### [Stored items]
(** The step that logs. *)
Lemma accounted_log h c lines id now request who reply :
  accounted h c lines → flights c !! id = Some (Decided request who reply) →
  accounted h (cstep c (Advance id now)) (lines ++ [(id, now_unix now)]).
Proof.
  intros [Ho Hlg Hl Ha Hc Hcd] Hid. cbn [Concurrent.cstep]. rewrite Hid. cbn [Concurrent.advance].
  set (fl := <[id := Logged request who reply]> (flights c)).
  assert (id ∉ lines.*1) as Hnew. { rewrite Hlg, Hid. cbn. by intros []. }
  assert (∀ id', id' ∈ lines.*1 → fl !! id' ≫= line_of = flights c !! id' ≫= line_of) as Hext.
  { intros id' Hin. apply flights_insert_other. intros ->. done. }
  assert (∀ id', fl !! id' ≫= label_of = flights c !! id' ≫= label_of) as Hlab.
  { intros id'. apply flights_insert_other. intros ->. by rewrite Hid. }
  destruct (log_line_ext (flights c) fl (h_query_log h) lines Hext) as [Hle Hae].
  assert (fl !! id ≫= line_of = Some (who, reply)) as Hline by (unfold fl; by rewrite lookup_insert_eq).
  constructor; cbn [shared flights set_shared sh_handler log_query set_log h_query_log h_audit h_metrics].
  - rewrite fmap_app, list.NoDup_app. split; [done|]. split; [|apply NoDup_singleton].
    intros id' Hin ->%list_elem_of_singleton. done.
  - intros id'. rewrite fmap_app, elem_of_app. cbn [fmap list_fmap fst].
    destruct (decide (id' = id)) as [->|Hne].
    + fold fl. rewrite Hline. split; [done|]. intros _. right. by left.
    + unfold fl. rewrite lookup_insert_ne by done. rewrite Hlg. set_solver.
  - rewrite foldl_app. cbn [foldl]. fold fl. rewrite Hle, <- Hl. unfold log_line. cbn [fst snd]. by rewrite Hline.
  - rewrite bind_app. fold fl. rewrite Hae, app_assoc, <- Ha. f_equal.
    cbn [mbind list_bind]. unfold audit_line. cbn [fst]. rewrite Hline. by rewrite app_nil_r.
  - intros label. rewrite (Hc label). f_equal. fold fl. rewrite fmap_app. unfold sent_with.
    rewrite list.filter_app, length_app. cbn [fmap list_fmap fst].
    rewrite (filter_cons_False _ id []) by (rewrite Hlab, Hid; done). cbn [filter list_filter length].
    rewrite Nat.add_0_r. symmetry. by apply sent_with_ext.
  - unfold fl. intros id' r' w' p' resp Hs. destruct (decide (id' = id)) as [->|Hne].
    + by rewrite lookup_insert_eq in Hs.
    + rewrite lookup_insert_ne in Hs by done. by eapply Hcd.
Qed.

(** The step that sends. *)
Lemma sent_with_insert fl id p label lab ids :
  NoDup ids → id ∈ ids → fl !! id ≫= label_of = None → label_of p = Some lab →
  sent_with (<[id := p]> fl) label ids =
    sent_with fl label ids + if decide (label = lab) then 1 else 0.
Proof.
  intros Hnd Hin Hid Hp. induction ids as [|id' ids IH]; [by apply not_elem_of_nil in Hin|].
  apply list.NoDup_cons in Hnd as [Hni Hnd]. unfold sent_with in *. rewrite !filter_cons.
  destruct (decide (id' = id)) as [->|Hne].
  - rewrite lookup_insert_eq. cbn [mbind option_bind]. rewrite Hp, Hid.
    rewrite (sent_filter_ext fl (<[id := p]> fl)), (decide_False (P := None = _)) by
      (try done; intros x Hx; apply flights_insert_other; by intros ->).
    do 2 case_decide; try congruence; cbn [length]; lia.
  - rewrite lookup_insert_ne by done. apply elem_of_cons in Hin as [->|Hin]; [done|].
    specialize (IH Hnd Hin). destruct (decide (fl !! id' ≫= _ = _)); cbn [length]; lia.
Qed.

Lemma accounted_send h c lines id now request who reply :
  accounted h c lines → flights c !! id = Some (Logged request who reply) →
  accounted h (cstep c (Advance id now)) lines.
Proof.
  intros [Ho Hlg Hl Ha Hc Hcd] Hid. cbn [Concurrent.cstep]. rewrite Hid. cbn [Concurrent.advance].
  destruct (respond request _ _ _ _) as [resp h1] eqn:Er.
  assert (resp_code resp = code reply ∧ h1 = inc (ResponsesByRcode (rcode_metric_label (code reply)))
    (sh_handler (shared c))) as [Hcode ->] by (unfold respond in Er; by simplify_eq/=).
  set (fl := <[id := Sent request who reply resp]> (flights c)).
  assert (∀ id', fl !! id' ≫= line_of = flights c !! id' ≫= line_of) as Hext.
  { intros id'. apply flights_insert_other. intros ->. by rewrite Hid. }
  destruct (log_line_ext (flights c) fl (h_query_log h) lines) as [Hle Hae]; [intros; apply Hext|].
  constructor; cbn [shared flights set_shared sh_handler inc inc_n h_query_log h_audit h_metrics].
  - done.
  - intros id'. fold fl. by rewrite Hext.
  - fold fl. by rewrite Hle.
  - fold fl. by rewrite Hae.
  - intros label. unfold inc_by. rewrite (Hc label). unfold fl.
    rewrite (sent_with_insert _ _ _ _ (rcode_metric_label (code reply))).
    + destruct (decide (label = _)) as [->|Hne]; [by rewrite decide_True; [lia|]|].
      rewrite decide_False by congruence. lia.
    + done.
    + apply Hlg. by rewrite Hid.
    + by rewrite Hid.
    + cbn. by rewrite Hcode.
  - unfold fl. intros id' r' w' p' resp' Hs. destruct (decide (id' = id)) as [->|Hne].
    + rewrite lookup_insert_eq in Hs. by simplify_eq.
    + rewrite lookup_insert_ne in Hs by done. by eapply Hcd.
Qed.

Lemma accounted_pass h c lines id now p :
  accounted h c lines → flights c !! id = Some p →
  line_of p = None → (∀ request who reply, p ≠ Decided request who reply) →
  accounted h (cstep c (Advance id now)) lines.
Proof.
  intros Ha Hid Hl Hd. destruct (advance_quiet now p (shared c) Hl Hd) as (Hf & Hln & Hlb & Hns).
  assert (label_of p = None) as Hlab by (by destruct p).
  cbn [Concurrent.cstep]. rewrite Hid. destruct (advance now p (shared c)) as [p' sh]. cbn [fst snd] in *.
  apply (accounted_quiet h c); [done|done| |]; cbn [flights].
  - intros id'. split; apply flights_insert_other; intros ->; rewrite Hid; cbn; congruence.
  - intros id' r w re resp. destruct (decide (id' = id)) as [->|Hne].
    + rewrite lookup_insert_eq. intros [= ->]. by destruct (Hns r w re resp).
    + rewrite lookup_insert_ne by done. apply (ac_codes h c lines Ha).
Qed.

Lemma accounted_step h c o lines :
  accounted h c lines → ∃ lines', accounted h (cstep c o) lines'.
Proof.
  intros Ha. destruct o as [id request|id now|u].
  - exists lines. cbn [Concurrent.cstep]. destruct (flights c !! id) as [p|] eqn:Hid; [done|].
    apply (accounted_quiet h c); [done|done| |].
    + intros id'. split; apply flights_insert_other; intros ->; by rewrite Hid.
    + intros id' r w p' resp. cbn [flights]. destruct (decide (id' = id)) as [->|Hne].
      * by rewrite lookup_insert_eq.
      * rewrite lookup_insert_ne by done. by apply (ac_codes h c lines Ha).
  - destruct (flights c !! id) as [p|] eqn:Hid; [|exists lines; cbn [Concurrent.cstep]; by rewrite Hid].
    destruct p as [r|r ctx todo|r ctx re e|r ctx res|r who reply|r who reply|r who reply resp].
    1-4: exists lines; by eapply accounted_pass.
    + eexists. by eapply accounted_log.
    + exists lines. by eapply accounted_send.
    + exists lines. cbn [Concurrent.cstep]. rewrite Hid. cbn [Concurrent.advance]. rewrite insert_id by done. by destruct c.
  - exists lines. apply (accounted_quiet h c); [done| |done|by apply (ac_codes h c lines Ha)].
    by destruct u.
Qed.

(** A flight keeps its request's client. *)
Definition own_client (p : progress) : Prop :=
  match p with
  | Arrived _ => True
  | AtGate r ctx _ | Asking r ctx _ _ | Answered r ctx _ => client ctx = Client.from_ip (req_src r)
  | Decided r who _ | Logged r who _ | Sent r who _ _ => at_client who = Client.from_ip (req_src r)
  end.

Lemma advance_own now p sh : own_client p → own_client (advance now p sh).1.
Proof.
  intros Hp. destruct p as [r|r ctx [|g todo]|r ctx re e|r ctx res|r who reply|r who reply|r who reply resp];
    cbn [Concurrent.advance]; try done.
  - by destruct (req_query r).
  - by destruct (gate_stage _ _ _ _ _) as [[reply|] h].
  - by destruct (resolve _ _ _ _ _ _ _).
  - by destruct (screen _ _ _).
Qed.

Lemma schedule_own occs c :
  map_Forall (λ _, own_client) (flights c) → map_Forall (λ _, own_client) (flights (schedule occs c)).
Proof.
  revert c. induction occs as [|o occs IH]; intros c Hc; [done|]. apply (IH (cstep c o)).
  destruct o as [id request|id now|u]; cbn [Concurrent.cstep]; [| |done].
  - destruct (flights c !! id); [done|]. by apply map_Forall_insert_2.
  - destruct (flights c !! id) as [p|] eqn:Hid; [|done]. pose proof (advance_own now p (shared c)) as Ho.
    destruct (advance now p (shared c)) as [p' sh]. apply map_Forall_insert_2; [|done].
    by apply Ho, (Hc id).
Qed.

(** C7. Nothing is lost or counted twice, however requests and reloads interleave: at any
    time the query log is that of the start with one entry for each request that has been
    logged, in the order they were, under its own client and code; so are the audit lines
    of the policies that ask for them; and the counter of each response code has gone up
    by the number of responses sent with it. *)
Theorem interleaved_accounted (h : DnsHandler) (occs : list occurrence) :
  let c := schedule occs (serving h) in
  (∃ lines, accounted h c lines) ∧ map_Forall (λ _, own_client) (flights c).
Proof.
  intros c. split; [|by apply schedule_own]. subst c.
  assert (accounted h (serving h) []) as Hstart.
  { constructor; try done.
    - constructor.
    - intros id. cbn. split; [by intros ?%not_elem_of_nil|by intros []].
    - cbn. by rewrite app_nil_r.
    - intros label. unfold sent_with. rewrite fmap_nil, filter_nil. cbn. lia. }
  revert Hstart. generalize ([] : list (nat * Z)) as lines. generalize (serving h) as c.
  induction occs as [|o occs IH]; intros c lines Ha; [by exists lines|].
  destruct (accounted_step h c o lines Ha) as [lines' Ha']. by apply (IH (cstep c o) lines').
Qed.
End accounting.
(* ===== verification/Service.v ===== *)
(** * Service: what a running daemon answers
    ([rustydnsd/src/main.rs], [rustydnsd/src/handler.rs], [rustydnsd/src/blocklist_loader.rs])

    The composition of the parts.  The specification [service] says how a question may be
    answered from what the outside gave the daemon: the configuration it started with, the
    last valid one it was reloaded with, what was ever read of the blocklist sources and the
    mesh bundles.  It knows no engine, no cache and no policy map.  The theorem is that a
    daemon, after any history of signals, timers and queries, answers so. *)

From S2P Require Import Prelude RustStr Net Config Record Hickory Answers Odoh Resolver Handler.
From S2P Require Import Listeners Loader Toml Daemon.
From S2P Require Schedule RegexRules Authority Mesh Engine Rewrite RateLimiter QueryLog DiskLog.
From S2P Require IpDenylist Validate Allowlist Metrics.

Section service.
Context `{Hickory} `{!Server} `{!Upstream} `{!OdohLib} `{Unicode} `{RegexRules.RegexCrate}.
Context `{Mesh.Ed25519} `{Os} `{Metrics.Prometheus}.
Context (parse_toml : str → option value).
Context (net : list action → action → reply) (rand : list action → draw → Z).
Context (validate : (bytes → OdohState → result OdohError bytes * OdohState) →
  HName → RecordType → OdohState → option (list RR * ResponseCode) * OdohState).
Context (hash_qname : str → Z).

(** ** The specification *)








Section question.
(** The configuration at start-up, that in force, the rounds of the blocklists, the
    authority, why the gates refuse the request if they do, and what the upstream says. *)
Context (startup c : DnsConfig) (rounds : list ((nat → Env) * Z)) (authority : Authority.Authority).
Context (gate : option ResponseCode) (says : result resolver_error ResolveOutcome).
Context (now : Now) (ip : ip_addr) (q : QueryInfo).

Let name := name_to_string (q_name q).


End question.

(** ** The handler of a daemon shows what was given to it *)







(** ** The theorem *)






End service.

(** ** Witness: the demo daemon, whose list was read three times *)

#[local] Existing Instances demo_hickory demo_server demo_upstream demo_odoh ascii_only
  RegexRules.literal_regex Mesh.demo_ed25519 granting Metrics.documented_families.

Definition demo_served (d : Daemon) : DnsHandler :=
  dm_handler (run_daemon demo_toml demo_net demo_draws demo_validate QueryLog.demo_hash demo_run d).
Definition demo_code (src : Z) (name : str) (d : Daemon) : ResponseCode :=
  resp_code (handle_request demo_net demo_draws demo_validate QueryLog.demo_hash demo_now
    (demo_request src name) (demo_served d)).1.

(** The name of the last list read is blocked; that of the list before goes upstream, which
    does not know it; the client with a policy is refused. *)
Example demo_codes :
  (λ d, (demo_code 167772163 "ADS.Example.com."%rs d, demo_code 167772163 "ads.example.net."%rs d,
         demo_code 167772169 "ads.example.net."%rs d)) <$> demo_boot
  = Ok (NXDomain, ServFail, Refused).
Proof. vm_compute. reflexivity. Qed.






(** * LKHZ: estimating the tick frequency of a running Linux kernel

    A shallow embedding of [lkhz.py] (class [LKHZ]) and the properties of
    its offset tracker, rolling estimator and jiffies-to-timestamp
    conversion.

    Modelling conventions.
    - A Python [int] is a [Z].
    - A Python [float] is modelled by the rational number it denotes ([Q]),
      and two floats are equal when the rationals are ([Qeq]).  In the
      methods of the object every arithmetic operation is exact and
      [round(x, 8)] is decimal rounding, ties to even: this is the model
      for what depends on the control flow, the integers, the list and the
      order of the values.  What depends on the rounding of binary64
      arithmetic, the offset tracker of lines 100-108 and the estimate of
      line 130, is stated on the module [Binary64], where every operation
      rounds to the nearest double.
    - [str] and [bytes] are ASCII texts ([string]); the files under /proc
      and the kernel configuration are ASCII.
    - A call that can raise returns a [result]; a method of the object
      threads the object's attributes through the monad [M], which keeps
      the attributes as they are at the moment an exception is raised.
    - What the operating system returns (file contents, the output of
      [cat]) is an argument of the function that reads it. *)

From Stdlib Require Import ZArith QArith Qround Qabs Qpower List String Ascii Bool Lia Lqa.
From Stdlib Require Uint63 Floats.
Import ListNotations.
(** * Jaoken: tile and wallpaper quantity estimation, and the preview geometry

    A shallow embedding of [calculator-logic.js] (TileLogic),
    [wallpaper-logic.js] (WallpaperLogic) and of the geometry and drag code
    of [app.js] (drawWallPanel, initCanvasDragDrop, runCalculation), of its
    opening list, its displays and its wallpaper handlers.

    Numbers.  A JavaScript number is modelled by [num]: an exact rational,
    or one of the three special values [+Infinity], [-Infinity], [NaN].
    Arithmetic on finite values is exact: the rounding of IEEE doubles is
    not modelled, and neither is the sign of zero (a zero divisor counts
    as [+0]).  Division by zero, [Infinity - Infinity], [0 * Infinity] and
    every comparison with [NaN] behave as in JavaScript. *)

From Stdlib Require Import QArith Qround Qminmax ZArith List Bool Lia Lra Psatz.
From Stdlib Require String.
Import ListNotations.

Open Scope Q_scope.

(* ================================================================== *)
(** ** JavaScript numbers *)
(* ================================================================== *)

Module JsNum.

Inductive num : Type :=
| Fin (q : Q)
| PInf
| NInf
| NaN.

Definition Qltb (x y : Q) : bool := negb (Qle_bool y x).

(** Sign of a number that is not [NaN]: [Lt], [Eq] or [Gt]. *)
Definition sgn (x : num) : comparison :=
  match x with
  | Fin q => q ?= 0
  | PInf => Gt
  | NInf => Lt
  | NaN => Eq
  end.

Definition neg (x : num) : num :=
  match x with
  | Fin q => Fin (- q)
  | PInf => NInf
  | NInf => PInf
  | NaN => NaN
  end.
(* ===== verification/Prelude.v ===== *)
(** * efiks-os: a verification development

    efiks-os is a small RISC-V kernel in Rust with its file system, its tools and
    its first user programs.  This library models it as functions on explicit
    state and proves what its parts promise to each other.  Paths below are under
    [src/].


    ** The program and how its parts interact

    The firmware starts a hart at [_start] ([kernel/src/start.s]).  [bootentry]
    goes from physical to virtual addresses, and [kmain] sets up memory
    ([early_init]), the virtio disk, the root file system, an idle and a reaper
    task for each core and the shell, asks the firmware for the other harts, and
    goes to [core_boot_entry], which readies the hart and schedules.  From then
    on everything is a trap: [trap_entry] saves the registers of the interrupted
    code, [trap_handler] serves a system call, a page fault, the timer or the
    UART, may switch to another task with [swtch], and [trap_resume] loads the
    registers of the task that goes on.  System calls work on address spaces
    (page tables, reference counts, regions), on open files (VFS, VSFS, the block
    driver) and on tasks (pool, run queues, sleeping and waiting tasks).


    ** Conventions

    A [usize], [u32] and so on is a [Z] with its width written out: [add_ov],
    [sub_ov] and [mul_ov] panic on overflow as the debug profile of the README
    does, [wrap64] wraps.  A function that returns [Result], panics or loops has
    an [outcome]; one with effects is a [M S E A], which keeps the state on every
    exit.  A global behind a spin lock is a part of the state: an operation that
    takes the lock runs to its end.  Traits are classes, with their contracts as a
    second class ([BlockDevice] and [BlockDeviceOk], [VNode] and [VNodeOk],
    [MemoryModel] and [MemoryModelOk], [Slab], [Mmu], [VirtioBlkOk], ...): clients
    are proved against the contract, implementations are instances of it.  Crates
    and devices whose code is not here ([bitflags], [slab], [elf], [serde_json], the
    memory management unit, the UART, the interrupt controller, the virtio device)
    are such classes with what their documentation says, and each has an instance
    that shows that the laws can hold.


    ** Files, and what they model

    Shared: this file (outcomes, the monad, checked arithmetic, lemmas on bits and
    lists); [Errors] ([types], [kernel/src/error.rs]).

    Memory: [FrameAllocator], [Addr], [Sv39], [PageMeta], [PageTable] with
    [PageMap] and [PageFork] ([kernel/src/arch/riscv/mmu], [kernel/src/mm/page.rs]);
    [MemMgr], [MemFault] ([MemoryManager] of [kernel/src/mm/mod.rs]); [UserMem],
    [UserView], [ForkView] (user memory through the page tables); [KernelMap],
    [TaskSpace] ([kernel/src/mm/kvm.rs]); [Kmalloc] ([kmalloc]); [ArchMem] (the trait
    [MemoryModel]).

    Files: [Vfs] ([vfs]), [Vsfs] with [VsfsIO], [VsfsDir], [VsfsCreate] ([vsfs]),
    [Mount] ([kernel/src/vfs]), [FileTable], [Virtio] ([kernel/src/driver/virtio]),
    [Console] ([kernel/src/driver/uart.rs], [console.rs]), and [VsfsTool] with
    [VsfsToolAlloc], [VsfsToolImg], [VsfsToolOpen], [VsfsToolReady],
    [VsfsToolParse] ([vsfs/src/bin/vsfs-tool.rs]).

    Tasks: [Elf], [ElfLoad] ([kernel/src/exec]), [InitStack], [InOrder], [TaskPool],
    [TaskNew], [Spawn], [TaskFork] ([kernel/src/task]); [Sched] with [SchedInv],
    [SchedSteps], [SchedSafe] ([kernel/src/sched]); [Ksync] ([ksync]).

    Traps: [Syscall] with [SyscallIO], [SyscallErr] ([kernel/src/syscall.rs]);
    [Trap] with [TrapSpec], [TrapSafe] ([trap_handler.rs], [plic.rs]); [Registers]
    ([riscv/src/registers]); [Asm], [AsmTrap] ([trap.S], [swtch]); [UserRegs], which
    puts assembly, handler and system calls together.

    Boot: [EarlyBoot] ([start.s], [boot.rs], [boot_core], [core_entry_trampoline]),
    [ArchHart] (the trait [Architecture], [riscv/src/sbi.rs]), [Log] ([serial_log.rs],
    [debug.rs], the panic handler), [HartBoot] ([core_boot_entry] on the hart), [Boot],
    [BootMem] ([kmain], and [core_boot_entry] on the scheduler).

    User space and tools: [UserLib] ([efiks-lib]), [Shell] and [CowProg]
    ([userspace/zig/shell]), [GdbWalk] ([tools/gdb/walk_sv39.py]).


    ** What is proved

    - Memory.  Frames are handed out once ([alloc_hands_out_fresh_frames]); a page
      that is mapped translates to its frame and no other translation changes
      ([map_then_translate]); fork shares frames and copy-on-write makes them
      private, so that two tasks never see each other's stores ([fork_isolates],
      [copy_on_write_gives_private_copy]); freeing gives back exactly the tables
      ([traverse_free_frees_exactly_the_tables]); page faults, [brk] and the copies
      from and to user memory do what they say ([page_fault_spec], [brk_spec],
      [user_copies_are_faithful]); the boot mapping covers what the code that runs
      on it needs ([early_init_spec]); the heap allocator never hands out or touches
      live memory ([kmalloc_is_safe]).  The program that tests copy-on-write from
      user space passes ([cow_program_passes]).
    - Files.  Reads and writes are those of a byte array, across direct and indirect
      blocks ([read_returns_file_bytes], [write_replaces_exactly_the_range]);
      creating a file is all or nothing, and the file is found afterwards; an image
      that the tool writes is mounted and read back by the kernel's code, and takes
      new files ([image_opens], [image_accepts_new_file]); sector requests are
      served by any device that follows the virtio specification
      ([sector_requests_spec]).
    - Tasks.  A spawned program starts with the bytes of its file, its arguments and
      its registers ([load_executable_spec], [program_starts]); [fork] returns twice,
      down to the registers ([task_fork_spec], [fork_in_registers]); no task runs on
      two harts, from the boot on and through any traps, each handled to its end
      ([booted_harts_run_distinct_tasks]); the task pool is a map
      ([pool_refines_map]); the spin lock excludes ([spin_lock_excludes]).
    - Traps.  Entry and return keep the registers ([user_traps_are_transparent]); a
      switch comes back ([switches_come_back]); [read] and [write] give the bytes of
      the file to the task, through a buffer from the kernel's heap
      ([read_syscall_spec], [write_syscall_spec]); a call that is refused changes
      nothing ([refused_calls_change_nothing]); the Zig library
      and the kernel agree on every call ([zig_calls_reach_the_kernel]).
    - Boot.  [bootentry] reaches [kmain] under a page table that maps the code around
      it ([bootentry_enters_kmain]), the trampoline reaches [core_boot_entry]
      ([trampoline_enters_core_boot_entry]), which leaves the hart ready for its first
      trap ([core_boot_entry_readies_the_hart]); the memory that [early_init] leaves
      is enough for the tasks of the cores ([kernel_tasks_after_early_init]).
    - The shell.  The line editor gives what the terminal shows ([readLine_spec]),
      and a command line runs as it is typed, its errors and messages included
      ([shell_runs_what_is_typed]).
    - Bounds.  A log message never leaves its buffer ([log_prints_what_fits]); a
      line never leaves the shell's ([readLine_spec]).

    Where the code does something else than it means to, a theorem says so:
    [irq_wakeup_race], [long_sleep_panics], [boot_core_panics],
    [rust_calls_miss_the_kernel], [full_ring_is_lost],
    [failed_spawn_keeps_a_frame], [remap_only_adds_permissions],
    [relative_path_is_flattened], [amm_is_not_cleared],
    [long_message_loses_its_end], [large_read_panics].


    ** Fuel and bounds

    [fork] and [traverse_free] recurse over page tables, which have three levels:
    their fuel is 3.  [access] tries again once after a page fault, which is enough
    since a resolved fault gives the permission that was asked for.  The loops of
    the heap allocator have one unit for each header.  [drain] and the virtio
    driver wait for a device: their fuel is an argument, and the theorems say how
    much is enough, by the laws of the device.  The loop of the shell's [cat] has a
    unit for each read, and that of [_start] for each word.  [run] needs none, since the jumps of the assembly are forward.  The
    words of a command are by well-founded recursion.  [Diverge], the result without
    fuel, is excluded by the theorems that claim a result.


    ** Not modelled

    - The linker script and the build: addresses of the linker's symbols are
      arguments.  [riscv/src/lib.rs] and the reads and writes of control registers
      are single instructions; their effect is in the definitions that use them.
    - The translation cache: the memory management unit follows the tables in
      memory at once, so a missing [sfence.vma] is not found here.
    - The kernel heap's exhaustion in the collections of the kernel: lists and maps
      here have room.  The buffers of [read] and [write], whose size the user
      chooses, come from the heap of [Kmalloc], and running out of frames is
      modelled.
    - Interleaving inside handlers of different harts: a handler runs to its end,
      except in [Ksync] and in [irq_wakeup_race].  The waiting of a console read is
      in [Console]; inside [sys_read] the line is taken to be there.
    - [kmain] before the kernel tasks is not one definition: its steps are
      [early_init], the virtio driver's [init] and the mount table, each on its own
      state; [kernel_tasks_after_early_init] goes from the first to the tasks.
    - Log messages in the code outside [Log] and [HartBoot], the allocator and the
      standard library of the shell, failing output, and what the debugger's command
      prints.
    - Tests that only use collections of the standard library
      ([kmalloc/src/linked_list_allocator.rs]), the sample program of the Rust
      library, and the build scripts. *)

From Stdlib Require Export Lia.
From stdpp Require Export base list gmap numbers option.
Export list_relations.list.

### [How to complete this task]
Copy out, exactly and alone, the lines of the entries above between the ones holding "What is proved" and "([traverse_free_frees_exactly_the_tables]); page faults, [brk]", inclusive.

### [Result of the exercise]
    ** What is proved

    - Memory.  Frames are handed out once ([alloc_hands_out_fresh_frames]); a page
      that is mapped translates to its frame and no other translation changes
      ([map_then_translate]); fork shares frames and copy-on-write makes them
      private, so that two tasks never see each other's stores ([fork_isolates],
      [copy_on_write_gives_private_copy]); freeing gives back exactly the tables
      ([traverse_free_frees_exactly_the_tables]); page faults, [brk] and the copies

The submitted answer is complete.